Marion lawyer Patrick Murphy withdrew from a $4 million injury suit he filed for a trucker in the federal court where he presided as judge for 15 years.

He filed notice in U.S. District Court on May 21 that he would no longer appear for plaintiff Robert Scott Hill of Kevil, Ky.

His wife, Patricia Murphy, entered her appearance for Hill on May 22.

Patrick, who retired as district judge in December, filed Hill’s suit on April 25, alleging that another trucker, John Harp of Pulaski County, caused a collision that injured Hill in 2011.

Murphy claimed $1 million in actual damages and $3 million in punitive damages.

Four days earlier, Murphy and Murphy had shut down a similar suit that Massac County Circuit Judge Joe Jackson had set for trial this September.

Murphy and Murphy switched courts while Jackson deliberated their motion to amend Hill’s complaint and assert punitive damages.

Jackson held a hearing on the motion in February, in his chambers, with no court reporter taking a transcript.

According to the lawsuit, as Hill hauled grain down a gentle grade on Illinois Route 169, Harp approached the highway on a local road in an empty coal truck.

Harp missed a stop sign in the fog. He braked and tried to turn left, but his rig skidded across Route 169 and partially jackknifed, with the cab in a ditch and the rear on the road.

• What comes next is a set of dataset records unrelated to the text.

#[export] Instance num_GList : GList num_list nat.
Proof.
  refine {|
    gl_eq_dec := _;
    gl_elems := nl_items;
    gl_new := mkNum 0 [] (List.Forall_nil _);
    gl_PushBack l x := (mkNum (S (nl_next l)) (nl_items l ++ [(nl_next l, x)]) (nl_push_fresh l x), nl_next l);
    gl_Remove l e := mkNum (nl_next l) (filter (λ p, p.1 ≠ e) (nl_items l)) (Forall_filter_2 _ _ _ (nl_fresh l));
    gl_Len l := Z.of_nat (length (nl_items l))
  |}; try done.
  intros l x [[e y] [He Hin]]%list_elem_of_fmap. pose proof (nl_fresh l) as Hf.
  eapply Forall_forall in Hf; [|exact Hin]. cbn in *. lia.
Defined.

Definition exampleBits : asc_list := rb_Add (rb_Add (rb_Add rb_new 3) 0) 7.

Lemma iterBitmapUnsetInRange_spec_witness :
  iterBitmapUnsetInRange exampleBits 0 9 (λ l x, l ++ [x]) [] = [1; 2; 4; 5; 6; 8] ∧
  iterBitmapUnsetInRange exampleBits 0 9 (λ l x, l ++ [x]) [] =
  fold_left (λ l x, l ++ [x]) (filter (.∉ rb_elems exampleBits) (seqZ 0 (9 - 0))) [].
Proof. split; [vm_compute; reflexivity|apply (iterBitmapUnsetInRange_spec exampleBits); lia]. Defined.

Lemma roaringBitmapRangeCardinality_spec_witness :
  roaringBitmapRangeCardinality (rb_Rank exampleBits) 1 8 = 2.
Proof.
  rewrite (roaringBitmapRangeCardinality_spec exampleBits 1 8); [vm_compute; reflexivity|lia|lia].
Defined.

Definition exampleReqs : list req_op := [ReqAdd 9; ReqAdd 2; ReqAdd 9; ReqAdd 5; ReqRemove 2; ReqRemove 4].

Lemma orderedBitmap_refines_list_witness :
  ref_reqs [] exampleReqs = [9; 5] ∧
  ∃ o : orderedBitmap asc_list num_list nat,
    run_reqs newOrderedBitmap exampleReqs = Ok o ∧ ob_GetCardinality o = 2.
Proof.
  split; [vm_compute; reflexivity|].
  destruct (orderedBitmap_refines_list (B := asc_list) (L := num_list) (E := nat) exampleReqs)
    as (o & Hrun & _ & Hc & _).
  { repeat constructor; cbn; lia. }
  exists o. split; [exact Hrun|]. rewrite Hc. vm_compute. reflexivity.
Defined.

Hill hit his brakes but struck the rear of Harp’s truck.

State police ticketed Harp for disobeying the stop sign, and he paid a fine of $125.

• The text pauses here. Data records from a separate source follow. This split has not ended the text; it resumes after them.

(** Replacing a reservation by one with the same amount. *)
Lemma set_res_ok l id r r' v :
  lim_ok l → store l !! id = Some r → n r' = n r → 0 ≤ v →
  v + weight r' = value l + weight r →
  granted r' && cancelled r' = false → (released r' = true → granted r' = true) →
  granted r' = granted r → (cancelled r = true → cancelled r' = true) →
  lim_ok (set_value (set_res l id r') v).
Proof.
  intros [Hm [Hv Hh] Ha Ho Hnd Hw Hq] Hr Hn Hv' Hsum Hgc Hrel Hg Hc. split; cbn; try done.
  - split; [done|]. rewrite (held_insert _ id r) by done. lia.
  - intros id' x [[<- <-]|[_ Hx]]%lookup_insert_Some; [rewrite Hn|]; eauto.
  - intros id' x [[<- <-]|[_ Hx]]%lookup_insert_Some; [done|eauto].
  - intros id' Hid'. destruct (Hw id' Hid') as (x & Hx & Hgx). destruct (decide (id' = id)) as [->|Hne].
    + exists r'. rewrite lookup_insert_eq. split; [done|congruence].
    + exists x. by rewrite lookup_insert_ne.
  - intros id' x [[<- <-]|[_ Hx]]%lookup_insert_Some Hgx Hcx; [|eauto].
    apply (Hq id r Hr); [congruence|]. destruct (cancelled r); [|done]. by rewrite Hc in Hcx.
Qed.

Lemma releaseRes_ok l id r :
  lim_ok l → progress l → store l !! id = Some r → granted r = true →
  lim_ok (releaseRes l id r) ∧ progress (releaseRes l id r).
Proof.
  intros Hok Hp Hr Hg. unfold releaseRes. destruct (released r) eqn:Erel; [done|].
  pose proof (lo_amount l Hok id r Hr) as Hn. pose proof (lo_max l Hok). destruct (lo_value l Hok) as [Hv Hh].
  pose proof (weight_held (store l) id r (λ i x Hx, proj1 (lo_amount l Hok i x Hx)) Hr) as Hwh.
  assert (Hwr : weight r = n r) by (unfold weight; by rewrite Hg, Erel).
  unfold addValue. cbn [set_res value]. rewrite i64_small by lia.
  destruct (doWakesLocked_ok (set_value (set_res l id (mkReservation (n r) (granted r) (cancelled r) true))
    (value l + n r))) as (H1 & H2 & _); [|by split; [|left]].
  destruct (lo_once l Hok id r Hr) as [Hgc _].
  apply (set_res_ok l id r); try done; cbn; [lia|]. unfold weight at 1. cbn. rewrite andb_false_r. lia.
Qed.

Lemma cancelRes_ok l id r :
  lim_ok l → progress l → store l !! id = Some r → granted r = false →
  lim_ok (cancelRes l id r) ∧ progress (cancelRes l id r).
Proof.
  intros Hok Hp Hr Hg. unfold cancelRes. destruct (cancelled r) eqn:Ec; [done|]. split; [|right; cbn; lia].
  pose proof (set_res_ok l id r (mkReservation (n r) (granted r) true (released r)) (value l) Hok Hr) as H.
  destruct H as [H1 H2 H3 H4 H5 H6 H7]; try done; cbn.
  - apply (lo_value l Hok).
  - unfold weight. cbn. by rewrite Hg.
  - apply (lo_once l Hok id r Hr).
Qed.

Lemma Reserve_ok l amount :
  lim_ok l → progress l → 0 ≤ amount < 2 ^ 63 →
  lim_ok (Reserve l amount).1 ∧ progress (Reserve l amount).1.
Proof.
  intros Hok Hp Ha. unfold Reserve. pose proof (is_fresh (dom (store l))) as Hf.
  set (id := fresh (dom (store l))) in *. apply not_elem_of_dom in Hf.
  pose proof (lo_max l Hok). destruct (lo_value l Hok) as [Hv Hh].
  pose proof (held_nonneg (store l) (λ i x Hx, proj1 (lo_amount l Hok i x Hx))).
  assert (Hnw : id ∉ waiting l).
  { intros (r & Hr & _)%(lo_waiting l Hok). congruence. }
  destruct (Z.leb_spec amount (value l)); cbn [fst].
  - rewrite i64_small by lia. split.
    + destruct Hok as [Hm _ Hn Ho Hnd Hw Hq]. split; cbn; try done.
      * split; [lia|]. rewrite held_insert_new by done. unfold weight. cbn. lia.
      * intros id' x [[<- <-]|[_ Hx]]%lookup_insert_Some; [done|eauto].
      * intros id' x [[<- <-]|[_ Hx]]%lookup_insert_Some; [done|eauto].
      * intros id' Hid'. destruct (Hw id' Hid') as (x & Hx & Hgx). exists x.
        rewrite lookup_insert_ne by (intros <-; congruence). done.
      * intros id' x [[<- <-]|[_ Hx]]%lookup_insert_Some Hgx Hcx; [done|eauto].
    + destruct Hp as [Hb|Hw]; [left|by right]. intros id' q r Hq Hr. cbn in *.
      apply lookup_insert_Some in Hr as [[<- _]|[_ Hr]].
      * destruct Hnw. rewrite Hq. by left.
      * destruct (Hb id' q r Hq Hr). split; [done|lia].
  - split.
    + destruct Hok as [Hm _ Hn Ho Hnd Hw Hq]. split; cbn; try done.
      * split; [lia|]. rewrite held_insert_new by done. unfold weight. cbn. lia.
      * intros id' x [[<- <-]|[_ Hx]]%lookup_insert_Some; [done|eauto].
      * intros id' x [[<- <-]|[_ Hx]]%lookup_insert_Some; [done|eauto].
      * apply NoDup_app. split_and!; [done| |apply NoDup_singleton]. intros x Hx Hs%list_elem_of_singleton. by subst x.
      * intros id' [Hid'|Hid'%list_elem_of_singleton]%elem_of_app.
        -- destruct (Hw id' Hid') as (x & Hx & Hgx). exists x.
           rewrite lookup_insert_ne by (intros <-; congruence). done.
        -- subst id'. eexists. by rewrite lookup_insert_eq.
      * intros id' x [[<- <-]|[_ Hx]]%lookup_insert_Some Hgx Hcx; apply elem_of_app;
          [right; by apply list_elem_of_singleton|left; eauto].
    + destruct Hp as [Hb|Hw]; [left|by right]. intros id' q r Hq Hr. cbn in *.
      apply lookup_insert_Some in Hr as [[<- <-]|[Hne Hr]]; [done|].
      destruct (waiting l) as [|id0 q0] eqn:Ew; cbn in Hq; injection Hq as <- Hq; [done|].
      by apply (Hb id0 q0 r).
Qed.

(** ** Sequences of operations *)
Inductive lim_op : Type :=
| LReserve (amount : Z)
| LRelease (id : nat)
| LCancel (id : nat)
| LDrop (id : nat)
| LWakes.

Definition lim_step (l : Limiter) (o : lim_op) : go Limiter :=
  match o with
  | LReserve amount => Ok (Reserve l amount).1
  | LRelease id => Release l id
  | LCancel id => '(l, _) ← Cancel l id; Ok l
  | LDrop id => Drop l id
  | LWakes => Ok (doWakes l)
  end.

Fixpoint lim_run (l : Limiter) (os : list lim_op) : go Limiter :=
  match os with [] => Ok l | o :: os => l ← lim_step l o; lim_run l os end.

Definition op_ok (o : lim_op) : Prop := match o with LReserve amount => 0 ≤ amount < 2 ^ 63 | _ => True end.

Lemma lim_step_ok l o l' :
  lim_ok l → progress l → op_ok o → lim_step l o = Ok l' → lim_ok l' ∧ progress l'.
Proof.
  intros Hok Hp Ho. destruct o as [amount|id|id|id|]; cbn [lim_step].
  - intros [= <-]. by apply Reserve_ok.
  - unfold Release. destruct (store l !! id) as [r|] eqn:Er; [|done].
    destruct (cancelled r); [by intros [= <-]|]. destruct (granted r) eqn:Eg; [|done].
    intros [= <-]. by apply releaseRes_ok.
  - unfold Cancel. destruct (store l !! id) as [r|] eqn:Er; [|done].
    destruct (granted r) eqn:Eg; cbn; intros [= <-]; [done|by apply cancelRes_ok].
  - unfold Drop. destruct (store l !! id) as [r|] eqn:Er; [|done].
    destruct (granted r) eqn:Eg; intros [= <-]; [by apply releaseRes_ok|by apply cancelRes_ok].
  - intros [= <-]. unfold doWakes. destruct (doWakesLocked_ok l Hok) as (H1 & H2 & _).
    split; [by destruct H1|by left].
Qed.

Lemma wakeLoop_Max q : ∀ l, Max (wakeLoop q l) = Max l.
Proof.
  induction q as [|id q IH]; intros l; cbn [wakeLoop]; [done|]. destruct (store l !! id) as [r|]; [|done].
  destruct (cancelled r) eqn:Ec; [apply IH|]. destruct (n r <=? value l); [|done].
  unfold wake. rewrite Ec. destruct (negb (granted r)); by rewrite IH.
Qed.

Lemma releaseRes_Max l id r : Max (releaseRes l id r) = Max l.
Proof. unfold releaseRes, addValue, doWakesLocked. destruct (released r); [done|]. by rewrite wakeLoop_Max. Qed.

Lemma cancelRes_Max l id r : Max (cancelRes l id r) = Max l.
Proof. unfold cancelRes. by destruct (cancelled r). Qed.

Lemma lim_step_Max l o l' : lim_step l o = Ok l' → Max l' = Max l.
Proof.
  destruct o as [amount|id|id|id|]; cbn [lim_step].
  - intros [= <-]. unfold Reserve. by destruct (amount <=? value l).
  - unfold Release. destruct (store l !! id) as [r|]; [|done]. destruct (cancelled r); [by intros [= <-]|].
    destruct (granted r); [|done]. intros [= <-]. apply releaseRes_Max.
  - unfold Cancel. destruct (store l !! id) as [r|]; [|done].
    destruct (granted r); cbn; intros [= <-]; [done|apply cancelRes_Max].
  - unfold Drop. destruct (store l !! id) as [r|]; [|done].
    destruct (granted r); intros [= <-]; [apply releaseRes_Max|apply cancelRes_Max].
  - intros [= <-]. apply wakeLoop_Max.
Qed.

Lemma newLimiter_ok max : 0 ≤ max < 2 ^ 63 → lim_ok (newLimiter max).
Proof.
  intros Hm. split; cbn; try done; try (intros ? ? Hr; by rewrite lookup_empty in Hr).
  - split; [lia|]. unfold held. rewrite map_to_list_empty. cbn. lia.
  - constructor.
  - by intros id ?%not_elem_of_nil.
Qed.

(** C17.  Whatever sequence of [Reserve], [Release], [Cancel], [Drop] and
    delayed wake-ups is run on a limiter: the free space and the space held
    by granted, unreleased reservations add up to [Max] and neither is
    negative; no reservation is both granted and cancelled; every
    reservation that is neither is in the queue exactly once; and the head of
    the queue is one that does not fit, unless a wake-up is still to run. *)
Theorem limiter_accounts max os l :
  0 ≤ max < 2 ^ 63 → Forall op_ok os → lim_run (newLimiter max) os = Ok l →
  0 ≤ value l ∧ 0 ≤ held (store l) ∧ value l + held (store l) = max ∧
  NoDup (waiting l) ∧
  (∀ id r, store l !! id = Some r →
     granted r && cancelled r = false ∧
     (granted r = false → cancelled r = false → id ∈ waiting l)) ∧
  (head_blocked l ∨ (0 < wakeups l)%nat).
Proof.
  intros Hmax Hos Hrun.
  assert (Hgen : ∀ l0, lim_ok l0 → progress l0 → lim_run l0 os = Ok l → lim_ok l ∧ progress l ∧ Max l = Max l0).
  { clear Hrun. induction Hos as [|o os Ho Hos IH]; intros l0 Hok Hp; cbn [lim_run]; [by intros [= <-]|].
    intros (l1 & H1 & H2)%go_bind_Ok. destruct (lim_step_ok l0 o l1 Hok Hp Ho H1).
    rewrite <- (lim_step_Max l0 o l1 H1). eauto. }
  destruct (Hgen (newLimiter max)) as (Hok & Hp & Hm); [apply newLimiter_ok; done|left; by intros ???|done|].
  destruct Hok as [_ [Hv Hh] Ha Ho Hnd _ Hq]. cbn in Hm. split_and!; try done; [|lia|].
  - apply held_nonneg. intros id r Hr. apply (Ha id r Hr).
  - intros id r Hr. split; [by apply (Ho id)|eauto].
Qed.

Definition exampleLimOps : list lim_op :=
  [LReserve 6; LReserve 6; LReserve 4; LReserve 4; LCancel 1; LWakes; LDrop 0; LWakes].

Definition exampleLimiter : Limiter :=
  match lim_run (newLimiter 10) exampleLimOps with Ok l => l | Panic _ => newLimiter 0 end.

Lemma exampleLimiter_run : lim_run (newLimiter 10) exampleLimOps = Ok exampleLimiter.
Proof. vm_compute. reflexivity. Qed.

Lemma limiter_accounts_witness : value exampleLimiter + held (store exampleLimiter) = 10.
Proof.
  apply (limiter_accounts 10 exampleLimOps exampleLimiter);
    [lia | repeat constructor; cbn; lia | exact exampleLimiter_run].
Defined.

According to the suit that Patricia Murphy filed in Massac County a year later, Hill sustained painful and permanent orthopedic and neurological injuries.

She claimed his injuries prevented him from earning his usual income and diminished his ability to earn money in the future.

The case stayed quiet until last Oct. 9, when the truckers deposed each other.

Harp said the police report said he struck Hill. Harp said in his deposition, “That did not happen.”

Patricia Murphy asked him if Hill’s truck hit the back of his truck, and he said yes.

He denied skidding 286 feet and said he doubted that Hill skidded 486 feet. He said such a skid would blow the tires off a loaded truck.

Harp said his own trailer hit him. “It shoved the door in on me,” he said.

He said he broke three ribs.

Hill said in his deposition that, “I left a lot of black marks, standing on my brakes, to keep from wiping the middle of his trailer out.”

“There wasn’t enough room for me to go around him either way,” Hill said.

“I’m not 100 percent sure on how far skid marks I left.”

Harp’s lawyer, Michael Doerge of Harrisburg asked if he agreed that he struck Harp’s truck. Hill said, “Yes, I guess so.”

Patrick Murphy entered his appearance at a case management conference on Dec. 12, eleven days after retiring as judge.

Doerge won the day’s only contest when Jackson allowed him to plead that Hill’s negligence contributed to the accident.

Doerge argued that Hill crossed the center line, entered the intersection at greater than reasonable speed, and failed to decrease his speed to avoid the accident.

On Jan. 2, Patrick Murphy moved to assert punitive damages.

Murphy wrote that Harp knew the location and layout of the intersection, because he had driven through it about 50 times.

He wrote that Harp left 275 feet of skid marks.

Murphy and Murphy filed Hill’s medical bills on Feb. 24, asking Harp to admit that they added up to about $136,000.

On Feb. 27, for the hearing on punitive damages, Hoerge wrote that Harp’s conduct was not willful and wanton.

He wrote that neither driver claimed to be driving at high speed.

Murphy and Murphy filed another request for admission in March, with new medical bills raising the total to about $165,000.

On March 14, facing a deadline to answer a request for admissions from Harp, Murphy and Murphy asked for an extension due to Hill’s bad back.

On March 25, Jackson extended the deadline to April 22.

On April 21, Doerge answered the request for admissions about Hill’s medical bills with a statement that Harp lacked education to know whether the bills were necessary.

Doerge wrote, “The defendant does acknowledge that there appears to be a dispute among physicians that the plaintiff has seen as to whether or not surgery was necessary.”

He reserved the right to retain an expert on causation and necessity.

On the same day, Murphy and Murphy moved to dismiss Hill’s suit.

Jackson dismissed it the next day.

Patrick Murphy filed a new suit for Hill in federal court on April 25, without Patricia’s name on the complaint.

Hill claimed $1 million in actual damages and $3 million in punitive damages.

Chief District Judge David Herndon assigned the suit to District Judge Michael Reagan.

On May 21, Patrick Murphy bowed out in favor of Patricia Murphy.

Harp faces a July 7 deadline to answer the complaint.